(** The body of the community loop of [louvainAggregateEdgesW] on
    community [c]; the state is [(ydeg, yedg, ywei)] and the scratch. *)
Definition louvainAggregateCommunity (x : G) (vcom coff cedg yoff : list nat)
    (st : list nat * list nat * list W * Scratch W) (c : nat)
    : list nat * list nat * list W * Scratch W :=
  if csrDegree coff c =? 0 then st
  else
    let s1 := louvainClearScanW (snd st) in
    let s2 := foldl (fun s u => louvainScanCommunitiesW true s x u vcom)
                    s1 (csrEdgeKeys coff cedg c) in
    let y := foldl (fun y d =>
                      csrAddEdgeWU (fst (fst y)) (snd (fst y)) (snd y) yoff c d
                                   (vget wzero (vcout s2) d))
                   (fst st) (vcs s2) in
    (y, s2).

(** [louvainAggregateEdgesW(ydeg, yedg, ywei, vcs, vcout, x, vcom, coff,
    cedg, yoff)]. *)
Definition louvainAggregateEdgesW (ydeg yedg : list nat) (ywei : list W)
    (s : Scratch W) (x : G) (vcom coff cedg yoff : list nat)
    : list nat * list nat * list W * Scratch W :=
  let C := length coff - 1 in
  foldl (louvainAggregateCommunity x vcom coff cedg yoff)
        (fillValueU ydeg 0, yedg, ywei, s) (seq 0 C).

(** [louvainAggregateW(yoff, ydeg, yedg, ywei, vcs, vcout, x, vcom, coff,
    cedg)]: the aggregated CSR and the scratch. *)
Definition louvainAggregateW (y : DiGraphCsr W) (s : Scratch W) (x : G)
    (vcom coff cedg : list nat) : DiGraphCsr W * Scratch W :=
  let C := length coff - 1 in
  let yoff1 := louvainCommunityTotalDegreeW (offsets y) x vcom in
  let sc := exclusiveScanW yoff1 in
  let yoff2 := <[C := snd sc]> (fst sc) in
  let r := louvainAggregateEdgesW (degrees y) (edgeKeys y) (edgeValues y) s
             x vcom coff cedg yoff2 in
  (mkCsr yoff2 (fst (fst (fst r))) (snd (fst (fst r))) (snd (fst r)), snd r).
End Aggregate.

(** ** The pass driver *)

(** [LouvainOptions] without [repeat]: the driver is embedded for one
    repetition of the measured block, the default [repeat = 1].  A
    further repetition of [louvainSeq] would start from the [cv] that the
    one before it shrank, which the statements below do not cover. *)
Record LouvainOptions (W : Type) := mkOptions {
  resolution : W;
  tolerance : W;
  aggregationTolerance : W;
  toleranceDecline : W;
  maxIterations : Z;
  maxPasses : Z;
}.
Arguments mkOptions {W} _ _ _ _ _ _.
Arguments resolution {W} _.
Arguments tolerance {W} _.
Arguments aggregationTolerance {W} _.
Arguments toleranceDecline {W} _.
Arguments maxIterations {W} _.
Arguments maxPasses {W} _.

(** [LouvainResult] without the timings. *)
Record LouvainResult := mkResult {
  membership : list nat;
  iterations : Z;
  passes : Z;
  affectedVertices : nat;
}.

(** What one pass of the driver did, kept beside the state for the
    statements about the whole run: the iteration count [m] the local
    mover returned, the community of each vertex of the level when the
    local mover returned, and the renumbering of that level's labels (the
    scanned [cext]) when the pass went on to aggregate. *)
Record PassRecord := mkPass {
  pr_m : Z;
  pr_vcom : list nat;
  pr_renumber : option (list nat);
}.

(** The variables of [louvainSeq] that its pass loop updates. *)
Record LouvainState (W : Type) := mkState {
  ls_vcom : list nat;
  ls_vtot : list W;
  ls_ctot : list W;
  ls_vaff : list bool;
  ls_a : list nat;
  ls_scratch : Scratch W;
  ls_cv : DiGraphCsr unit;
  ls_y : DiGraphCsr W;
  ls_z : DiGraphCsr W;
  ls_E : W;
  ls_l : Z;
  ls_p : Z;
  ls_log : list PassRecord;
}.
Arguments mkState {W} _ _ _ _ _ _ _ _ _ _ _ _ _.
Arguments ls_vcom {W} _.
Arguments ls_vtot {W} _.
Arguments ls_ctot {W} _.
Arguments ls_vaff {W} _.
Arguments ls_a {W} _.
Arguments ls_scratch {W} _.
Arguments ls_cv {W} _.
Arguments ls_y {W} _.
Arguments ls_z {W} _.
Arguments ls_E {W} _.
Arguments ls_l {W} _.
Arguments ls_p {W} _.
Arguments ls_log {W} _.

(** Modelled from the spec: [copyValuesW(a, x)] of _main.hxx, which copies
    the entries of [x] over the first entries of [a] (section 4.7,
    "a <- vcom (copy)"). *)
Definition copyValuesW {A : Type} (a x : list A) : list A :=
  x ++ drop (length x) a.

## Your instructions
Among the records above, find each line containing the string "level" and copy it.

## Worked solution
    mover returned, the community of each vertex of the level when the
    local mover returned, and the renumbering of that level's labels (the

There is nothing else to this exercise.